(* ===== verification/Json.v ===== *)
(** * JSON values, their canonical text, and metadata redaction

    The values the ledger stores in payloads and metadata, [json.dumps] with
    [sort_keys=True, separators=(",", ":"), ensure_ascii=False] (the canonical
    encoding every digest of the program is taken over), and
    [redact_metadata] of [src/app/commands.py]. *)

From stdpp Require Import pretty.
From Stdlib Require Import Ascii.
From S2P Require Import Prelude.

(** A float is kept as its [repr]: the program stores floats, it never
    computes on one it read from a payload. *)
Inductive json :=
  | JNull
  | JBool (b : bool)
  | JInt (z : Z)
  | JFloat (repr : string)
  | JStr (s : string)
  | JArr (l : list json)
  | JObj (d : list (string * json)).

Abbreviation jdict := (list (string * json)).

Section Induction.
  Variable P : json -> Prop.
  Hypothesis Pnull : P JNull.
  Hypothesis Pbool : forall b, P (JBool b).
  Hypothesis Pint : forall z, P (JInt z).
  Hypothesis Pfloat : forall r, P (JFloat r).
  Hypothesis Pstr : forall s, P (JStr s).
  Hypothesis Parr : forall l, Forall P l -> P (JArr l).
  Hypothesis Pobj : forall d, Forall (fun kv => P (snd kv)) d -> P (JObj d).

(** induction that reaches the children of arrays and objects *)
Fixpoint json_rec' (j : json) : P j :=
  match j with
  | JNull => Pnull
  | JBool b => Pbool b
  | JInt z => Pint z
  | JFloat r => Pfloat r
  | JStr s => Pstr s
  | JArr l => Parr l ((fix go (l : list json) : Forall P l :=
      match l with [] => Forall_nil_2 _ | x :: l' => Forall_cons_2 _ _ _ (json_rec' x) (go l') end) l)
  | JObj d => Pobj d ((fix go (d : jdict) : Forall (fun kv => P (snd kv)) d :=
      match d with
      | [] => Forall_nil_2 _
      | kv :: d' => Forall_cons_2 _ _ _ (json_rec' (snd kv)) (go d')
      end) d)
  end.
End Induction.

(** ** [json.dumps], canonical *)

Definition quote_char : ascii := ascii_of_nat 34.
Definition quote : string := String quote_char EmptyString.

Definition hex_digit (n : nat) : ascii :=
  if (n <? 10)%nat then ascii_of_nat (48 + n) else ascii_of_nat (87 + n).

(** one character inside a JSON string literal, [ensure_ascii=False] *)
Definition escape_char (c : ascii) : string :=
  let n := nat_of_ascii c in
  let backslash x := String (ascii_of_nat 92) (String x EmptyString) in
  match n with
  | 34 => backslash quote_char
  | 92 => backslash (ascii_of_nat 92)
  | 8 => backslash "b"%char
  | 9 => backslash "t"%char
  | 10 => backslash "n"%char
  | 12 => backslash "f"%char
  | 13 => backslash "r"%char
  | _ =>
      if (n <? 32)%nat
      then String (ascii_of_nat 92) "u00" +:+
           String (hex_digit (n / 16)) (String (hex_digit (n mod 16)) EmptyString)
      else String c EmptyString
  end.

Fixpoint escape (s : string) : string :=
  match s with
  | EmptyString => EmptyString
  | String c s' => escape_char c +:+ escape s'
  end.

Definition dump_string (s : string) : string := quote +:+ escape s +:+ quote.

Fixpoint join (sep : string) (l : list string) : string :=
  match l with
  | [] => ""
  | [x] => x
  | x :: l' => x +:+ sep +:+ join sep l'
  end.

(** [sorted(items)] by key *)
Fixpoint insert_field {V} (kv : string * V) (l : list (string * V)) : list (string * V) :=
  match l with
  | [] => [kv]
  | kv' :: l' => if String.leb (fst kv) (fst kv') then kv :: l else kv' :: insert_field kv l'
  end.
Definition sort_fields {V} (l : list (string * V)) : list (string * V) :=
  fold_right insert_field [] l.

Definition dump_field (kv : string * string) : string := dump_string (fst kv) +:+ ":" +:+ snd kv.

Fixpoint dumps (j : json) : string :=
  match j with
  | JNull => "null"
  | JBool true => "true"
  | JBool false => "false"
  | JInt z => pretty z
  | JFloat r => r
  | JStr s => dump_string s
  | JArr l => "[" +:+ join "," (map dumps l) +:+ "]"
  | JObj d =>
      "{" +:+ join "," (map dump_field (sort_fields (map (fun kv => (fst kv, dumps (snd kv))) d)))
      +:+ "}"
  end.

(** ** Optional strings *)
Definition jopt (o : option string) : json := from_option JStr JNull o.

(** ** Redaction, [redact_metadata] *)

Definition sensitive_metadata_parts : list string :=
  ["authorization"; "token"; "password"; "secret"; "credential"; "private_key"; "api_key";
   "access_token"; "refresh_token"].

Definition sensitive_key (k : string) : bool :=
  existsb (fun part => str_contains part (str_lower k)) sensitive_metadata_parts.

(** the inner [clean]: a sensitive key's whole value is replaced *)
Fixpoint clean (item : json) : json :=
  match item with
  | JObj d =>
      JObj (map (fun kv => (fst kv, if sensitive_key (fst kv) then JStr "[REDACTED]"
                                    else clean (snd kv))) d)
  | JArr l => JArr (map clean l)
  | _ => item
  end.

(** [redact_metadata] of a mapping *)
Definition redact_metadata (d : jdict) : jdict :=
  map (fun kv => (fst kv, if sensitive_key (fst kv) then JStr "[REDACTED]"
                          else clean (snd kv))) d.

(** ** Facts *)

(** every object, at any depth, shows [[REDACTED]] under a sensitive key *)
Fixpoint redacted (j : json) : Prop :=
  match j with
  | JObj d =>
      (fix go (d : jdict) : Prop :=
         match d with
         | [] => True
         | kv :: d' =>
             (if sensitive_key (fst kv) then snd kv = JStr "[REDACTED]" else redacted (snd kv))
             /\ go d'
         end) d
  | JArr l =>
      (fix go (l : list json) : Prop :=
         match l with [] => True | x :: l' => redacted x /\ go l' end) l
  | _ => True
  end.

Lemma clean_redacted j : redacted (clean j).
Proof.
  induction j using json_rec'; simpl; try done.
  - induction H; simpl; done.
  - induction H as [|[k v] d Hv H IH]; simpl; [done|]. split; [|done].
    destruct (sensitive_key k); done.
Qed.

Lemma redact_metadata_redacted d : redacted (JObj (redact_metadata d)).
Proof. apply (clean_redacted (JObj d)). Qed.

Lemma redacted_clean_id j : redacted j -> clean j = j.
Proof.
  induction j using json_rec'; try done.
  - intros Hr. change (clean (JArr l)) with (JArr (map clean l)). f_equal.
    induction H as [|x l Hx H IH]; [done|]. simpl in *. destruct Hr as [Hr1 Hr2].
    rewrite Hx by done. f_equal. by apply IH.
  - intros Hr. change (clean (JObj d)) with (JObj (redact_metadata d)). f_equal.
    induction H as [|[k v] d Hv H IH]; [done|]. destruct Hr as [Hr1 Hr2]. simpl in *.
    f_equal; [|by apply IH]. f_equal. destruct (sensitive_key k); [done|by apply Hv].
Qed.

Lemma redact_metadata_idem d : redact_metadata (redact_metadata d) = redact_metadata d.
Proof.
  assert (JObj (redact_metadata (redact_metadata d)) = JObj (redact_metadata d)) as [= ->]; [|done].
  apply (redacted_clean_id (JObj (redact_metadata d))), redact_metadata_redacted.
Qed.

Lemma redact_metadata_keys d : map fst (redact_metadata d) = map fst d.
Proof. unfold redact_metadata. rewrite map_map. by apply map_ext. Qed.

(** ** [ensure_ascii=True], the default of [json.dumps]

    In the text of a document the characters beyond ASCII only stand in strings,
    so that its escaped form is got from the text: every one of them, and [DEL],
    becomes [\uXXXX], a pair of surrogates beyond the first plane. *)

Definition u_escape (n : N) : string :=
  let digit k := hex_digit (N.to_nat ((n / k) mod 16)) in
  String (ascii_of_nat 92) (String "u"%char
    (String (digit 4096%N) (String (digit 256%N) (String (digit 16%N) (String (digit 1%N) EmptyString))))).
Definition code_escape (n : N) : string :=
  if (n <? 65536)%N then u_escape n
  else u_escape (55296 + (n - 65536) / 1024) +:+ u_escape (56320 + (n - 65536) mod 1024).

(** the low six bits of a byte of UTF-8 that goes on with a character *)
Definition low_bits (c : ascii) : N := (N_of_ascii c - 128)%N.

Fixpoint ascii_text (s : string) : string :=
  match s with
  | EmptyString => EmptyString
  | String a s1 =>
      let n := N_of_ascii a in
      if (n <? 127)%N then String a (ascii_text s1)
      else if (n =? 127)%N then u_escape n +:+ ascii_text s1
      else match s1 with
      | String b s2 =>
          if (n <? 224)%N then code_escape ((n - 192) * 64 + low_bits b) +:+ ascii_text s2
          else match s2 with
          | String c s3 =>
              if (n <? 240)%N then code_escape ((n - 224) * 4096 + low_bits b * 64 + low_bits c) +:+ ascii_text s3
              else match s3 with
              | String d s4 => code_escape ((n - 240) * 262144 + low_bits b * 4096 + low_bits c * 64 + low_bits d) +:+ ascii_text s4
              | EmptyString => s
              end
          | EmptyString => s
          end
      | EmptyString => s
      end
  end.

(** an ASCII letter, then characters of two, three and four bytes *)
Example ascii_text_escapes :
  ascii_text (String "a"%char (fold_right (fun n s => String (ascii_of_N n) s) EmptyString
    [195; 169; 226; 130; 172; 240; 159; 152; 128]%N)) =
  "a" +:+ u_escape 233 +:+ u_escape 8364 +:+ u_escape 55357 +:+ u_escape 56832.
Proof. vm_compute. reflexivity. Qed.

Example dumps_sorts_and_escapes :
  dumps (JObj [("b", JInt (-3)); ("a", JArr [JNull; JBool true; JStr "x"])])
  = "{" +:+ dump_string "a" +:+ ":[null,true," +:+ dump_string "x" +:+ "]," +:+
    dump_string "b" +:+ ":-3}".
Proof. vm_compute. reflexivity. Qed.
────────
__Try it__:
Please give an exact copy of the lines above, beginning with the line containing "String (hex_digit (n /" and running through the line containing "(** [sorted(items)] by key *)", and of no other lines.

__Response__:
           String (hex_digit (n / 16)) (String (hex_digit (n mod 16)) EmptyString)
      else String c EmptyString
  end.

Fixpoint escape (s : string) : string :=
  match s with
  | EmptyString => EmptyString
  | String c s' => escape_char c +:+ escape s'
  end.

Definition dump_string (s : string) : string := quote +:+ escape s +:+ quote.

Fixpoint join (sep : string) (l : list string) : string :=
  match l with
  | [] => ""
  | [x] => x
  | x :: l' => x +:+ sep +:+ join sep l'
  end.

(** [sorted(items)] by key *)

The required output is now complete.